Statistical analyses

We assessed unadjusted prevalence rates for MDD, GAD, DAS and psychological distress in the South Bronx and Puerto Rican samples at Wave 4.

We then assessed adjusted differences in prevalence rates using rescaled Boricua Youth Study sampling weights, that were further adjusted using propensity score weights. The sampling weights accounted for the probability that households and individuals would be selected based on each site's sampling design; were post‐stratified to represent the age and gender distribution of Puerto Rican youth in both sites at baseline using 2000 US Census data; and accommodated non‐response and attrition rates at Wave 4. These sampling weights were then rescaled so that each sample was weighted proportionally to the nearly equal sample size at each site. The last adjustment used the predicted probability (or propensity score) of living in Puerto Rico or in the South Bronx using baseline youth age, gender, maternal age, and maternal education, to account for baseline differences. This approach mimics randomly assigning participants to live in one or the other location. To assess site differences, we regressed each outcome variable on site and baseline characteristics. We fit weighted linear models for continuous outcomes and logit models for binary outcomes and used heteroskedasticity‐robust clustered standard errors to account for intra‐neighborhood and intra‐family correlation.

We evaluated potential pathways that could explain observed differences following Garcia Coll's integrative model27. As already mentioned, we focused on four potential mechanisms: environmental and social context (objective characteristics and subjective experience of neighborhood), cultural context and minority stress factors (cultural stress, acculturation, experiences of discrimination), parent and peer social relationships (social support, parental warmth), and family/individual vulnerability factors (parental psychopathology, child exposure to adverse events)37, 38, 73.

We used mediation analyses to investigate potential mechanisms underlying site differences, starting with a‐path analysis (regressing each mediator on minority status) to narrow down possible mediators. We tested each candidate's mediated effect on each outcome and used the counterfactual framework approach81, 82 to estimate the remaining direct effect of minority status and the indirect/mediated effect. We bootstrapped the sample to account for stratification and resampling in the original study, and used non‐imputed data to circumvent computational constraints imposed by simulation of both bootstrap and imputed samples. Further details on measures and analyses are available upon request.

RESULTS

In total, 2,004 youth participants (921 in South Bronx, 1,083 in Puerto Rico) and 1,180 caregivers (490 in South Bronx, 690 in Puerto Rico) completed Wave 4 interviews. Among eligible Wave 1 participants, 82.8% of young adults and 73.6% of caregivers participated. For this study, we removed 68 participants who met criteria for depression and/or anxiety disorders during Waves 1‐3 and 73 participants with missing baseline information, resulting in a final sample of 1,863 youth.
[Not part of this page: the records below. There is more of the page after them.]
Example derivationIndex_lenient :
  Utility.derivationIndex " 12abc" = Ok 12
  ∧ Utility.derivationIndex "+7h" = Ok (7 + 0x80000000)
  ∧ Utility.derivationIndex "-1" = Throw "Invalid derivation index: -1"
  ∧ Utility.derivationIndex "h" = Throw "Invalid derivation index: h".
Proof. repeat split; reflexivity. Qed.

(** * Further properties of the code *)

Lemma append_assoc (a b c : string) : (a +:+ b) +:+ c = a +:+ b +:+ c.
Proof.
  apply StringFacts.chars_inj. rewrite !StringFacts.chars_app. symmetry. apply app_assoc.
Qed.

(** ** Calling and listing tools *)

Module DispatchFacts.
Import Registry.

Lemma setup_found (l : list Tool) (acc : gmap string Tool) key t :
  foldl (fun m tool => <[name tool := tool]> m) acc l !! key = Some t →
  (t ∈ l ∧ name t = key) ∨ acc !! key = Some t.
Proof.
  revert acc. induction l as [|u l IH]; intros acc; simpl; [by right|].
  intros [[Hin Hname]|Hacc]%IH.
  - left. split; [by right | done].
  - destruct (decide (name u = key)) as [<-|Hne].
    + rewrite lookup_insert_eq in Hacc. injection Hacc as ->. left. split; [by left|done].
    + rewrite lookup_insert_ne in Hacc by done. by right.
Qed.

Lemma setupTools_lookup key t :
  setupTools !! key = Some t ↔ t ∈ allTools ∧ name t = key.
Proof.
  split.
  - intros [?|Hempty]%setup_found; [done|]. by rewrite lookup_empty in Hempty.
  - intros [Hin <-]. apply RegistryFacts.setup_lookup; [|done].
    apply RegistryFacts.names_NoDup.
Qed.

Lemma declares_elem l key :
  declares l key = true ↔ ∃ t, t ∈ l ∧ name t = key.
Proof.
  unfold declares. rewrite existsb_exists. split.
  - intros (t & Hin%list_elem_of_In & Heq%String.eqb_eq). eauto.
  - intros (t & Hin%list_elem_of_In & Heq%String.eqb_eq). eauto.
Qed.

Lemma declares_names l key :
  declares l key = true ↔ key ∈ name <$> l.
Proof.
  rewrite declares_elem, list_elem_of_fmap. split.
  - intros (t & Hin & <-). eauto.
  - intros (t & -> & Hin). eauto.
Qed.

End DispatchFacts.

(** X1 — calling a tool: a name that no registry declares is refused with
    "Unknown tool" before anything runs, and this is the only failure that
    is thrown; for a declared tool the switch of its module has a case,
    and the envelope holds what the handler returned, or, with the error
    flag, the message of what it threw. *)
Theorem callTool_outcomes {R : Type}
    (run : Dispatcher.Handler → result R) (key : string) :
  ((∀ t, t ∈ Registry.allTools → Registry.name t ≠ key) →
   Dispatcher.callTool run key = Throw ("Unknown tool: " +:+ key))
  ∧ (∀ c t, t ∈ Registry.registry c → Registry.name t = key →
       ∃ h, Dispatcher.handle c key = Ok h
            ∧ Dispatcher.callTool run key
              = Ok (match run h with
                    | Ok result => Dispatcher.Content result
                    | Throw message => Dispatcher.ErrorContent message
                    end))
  ∧ (∀ message, Dispatcher.callTool run key = Throw message →
       message = "Unknown tool: " +:+ key
       ∧ ∀ t, t ∈ Registry.allTools → Registry.name t ≠ key).
Proof.
  split; [|split].
  - intros Hnone. unfold Dispatcher.callTool.
    destruct (Registry.setupTools !! key) as [t|] eqn:Hlook; [|done].
    apply DispatchFacts.setupTools_lookup in Hlook as [Hin Hname].
    destruct (Hnone t Hin Hname).
  - intros c t Hin <-.
    assert (Hall : t ∈ Registry.allTools).
    { unfold Registry.allTools. rewrite !elem_of_app. destruct c; simpl in Hin; tauto. }
    unfold Dispatcher.callTool.
    rewrite (proj2 (DispatchFacts.setupTools_lookup _ _) (conj Hall eq_refl)).
    destruct c; simpl in Hin;
      repeat (apply elem_of_cons in Hin as [->|Hin]);
      try (by apply elem_of_nil in Hin);
      (eexists; split; [reflexivity|]); simpl; by destruct (run _).
  - intros message. unfold Dispatcher.callTool.
    destruct (Registry.setupTools !! key) as [t|] eqn:Hlook.
    + by repeat case_match.
    + intros [= <-]. split; [done|]. intros t Hin Hname.
      rewrite (proj2 (DispatchFacts.setupTools_lookup key t)) in Hlook; done.
Qed.

Example callTool_examples :
  Dispatcher.callTool (fun _ => Throw "Invalid network: signet") "hash_message"
  = Ok (Dispatcher.ErrorContent (R:=string) "Invalid network: signet")
  ∧ Dispatcher.callTool (fun _ => Ok "{}") "send_coins"
    = Throw "Unknown tool: send_coins".
Proof. split; vm_compute; reflexivity. Qed.

(** X2 — the cases of a module's switch are exactly the names its registry
    declares: a declared tool never falls to the default branch, and no
    case stands for an undeclared name. *)
Theorem handlers_cover_registries (c : Registry.Category) (key : string) :
  is_ok (Dispatcher.handle c key) = true
  ↔ Registry.declares (Registry.registry c) key = true.
Proof.
  rewrite DispatchFacts.declares_names.
  destruct c;
    (match goal with
     | |- context [?k ∈ Registry.name <$> Registry.registry ?c] =>
         let names := eval vm_compute in (Registry.name <$> Registry.registry c) in
         change (k ∈ Registry.name <$> Registry.registry c) with (k ∈ names)
     end);
    rewrite !elem_of_cons, elem_of_nil;
    unfold Dispatcher.handle, Dispatcher.handleAddressTool,
      Dispatcher.handleTransactionTool, Dispatcher.handlePSBTTool,
      Dispatcher.handleUtilityTool;
    repeat (match goal with
            | |- context [String.eqb key ?b] =>
                destruct (String.eqb_spec key b) as [->|?]
            end; cbn [is_ok]); intuition congruence.
Qed.

(** X3 — listing the tools gives every declared tool exactly once. *)
Theorem listTools_complete :
  Dispatcher.listTools ≡ₚ Registry.allTools.
Proof.
  assert (Hnd : NoDup Registry.allTools).
  { eapply NoDup_fmap_1, RegistryFacts.names_NoDup. }
  apply NoDup_Permutation; [|done|].
  - unfold Dispatcher.listTools. apply NoDup_fmap_2_strong; [|apply NoDup_map_to_list].
    intros [k1 t1] [k2 t2] Hin1%elem_of_map_to_list Hin2%elem_of_map_to_list Heq.
    simpl in Heq. subst t2.
    apply DispatchFacts.setupTools_lookup in Hin1 as [_ <-].
    apply DispatchFacts.setupTools_lookup in Hin2 as [_ <-]. done.
  - intros t. unfold Dispatcher.listTools. rewrite list_elem_of_fmap. split.
    + intros ([k t'] & -> & Hin%elem_of_map_to_list).
      by apply DispatchFacts.setupTools_lookup in Hin as [? _].
    + intros Hin. exists (Registry.name t, t). split; [done|].
      apply elem_of_map_to_list. by apply DispatchFacts.setupTools_lookup.
Qed.

(** ** Reading the PSBTs to combine *)

Section LoadEach.
Context `{External}.

Lemma loadEach_ok (net : Utils.Network) (psbts : list string) :
  ∀ k parsed,
    Psbts.loadEach k psbts net = Ok parsed ↔
    Forall2 (fun text psbt => Psbts.parsePSBT text net = Ok psbt) psbts parsed.
Proof.
  induction psbts as [|text psbts IH]; intros k parsed; simpl.
  - split; [intros [= <-]; constructor | by inversion 1].
  - destruct (Psbts.parsePSBT text net) as [psbt|message] eqn:Hparse; simpl.
    + destruct (Psbts.loadEach (S k) psbts net) as [others|message] eqn:Hrest; simpl.
      * split.
        -- intros [= <-]. constructor; [done|]. by apply (IH (S k)).
        -- inversion 1 as [|? p ? ps Hp Hps]; subst.
           apply (IH (S k)) in Hps. congruence.
      * split; [done|]. inversion 1 as [|? p ? ps Hp Hps]; subst.
        apply (IH (S k)) in Hps. congruence.
    + split; [done|]. inversion 1; congruence.
Qed.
As shown in Table 1, unadjusted rates of MDD, GAD, DAS and psychological distress were higher in South Bronx compared to Puerto Rican youth (five of six differences were statistically significant and one failed to reach statistical significance), despite MDD and GAD prevalence rates having been similar across sites during the first three waves (results available upon request). Risk ratios for anxiety and depressive disorders ranged from 3.3 (past‐year GAD) to 1.4 (lifetime MDD). Table 1 shows that, across sites, participants were similar in baseline age, gender and mother's age, but differed in mother's education (lower in South Bronx youth).

Table 1.

Demographics and unadjusted and adjusted outcome differences between Puerto Rican (PR) and South Bronx (SB) youth (N=1,863)

Total (N=1,863) PR (N=1,015) SB (N=848) p
Wave 1 demographics
Age
 5‐9 years (%) 53.3 53.8 52.7 0.662
 10+ years (%) 46.7 46.2 47.3
Gender
 Male (%) 51.4 51.6 51.2 0.877
 Female (%) 48.6 48.4 48.8
Biological mother's age (years, mean) 34.4 34.7 34.1 0.166
Biological mother's education status
 Less than high school (%) 33.8 23.5 46.2 <0.001
 High school diploma, vocational school, or more (%) 66.2 76.5 53.8
Unadjusted prevalence rates at Wave 4
Lifetime diagnosis of MDD (%) 13.8 11.8 16.2 0.017
Lifetime diagnosis of GAD (%) 4.1 2.6 5.9 <0.001
Diagnosis of MDD within last 12 months (%) 8.2 7.0 9.6 0.066
Diagnosis of GAD within last 12 months (%) 2.2 1.1 3.6 <0.001
Depressive and anxiety symptoms (mean) 4.8 4.1 5.7 0.002
K10 symptoms in last 30 days (mean) 15.0 14.2 15.9 <0.001
Adjusted prevalence rates at Wave 4
Lifetime diagnosis of MDD (%) 13.9 11.9 16.2 0.059
Lifetime diagnosis of GAD (%) 4.0 2.4 5.9 <0.001
Diagnosis of MDD within last 12 months (%) 8.2 6.9 9.6 0.084
Diagnosis of GAD within last 12 months (%) 2.2 1.0 3.6 0.001
Depressive and anxiety symptoms (mean) 4.8 4.1 5.7 0.005
K10 symptoms in last 30 days (mean) 15.0 14.3 15.9 <0.001

The adjusted prevalence rates are based on propensity weighting estimates. MDD – major depressive disorder, GAD – generalized anxiety disorder, K‐10 – Kes‐sler‐10 scale

After propensity score adjustments, results were largely similar, although lifetime MDD (p=0.059) and past‐year MDD (p=0.084) failed to reach statistical significance. However, given a trend toward site differences in these outcomes, we still examined them in subsequent mediation analyses to avoid missing small effects83.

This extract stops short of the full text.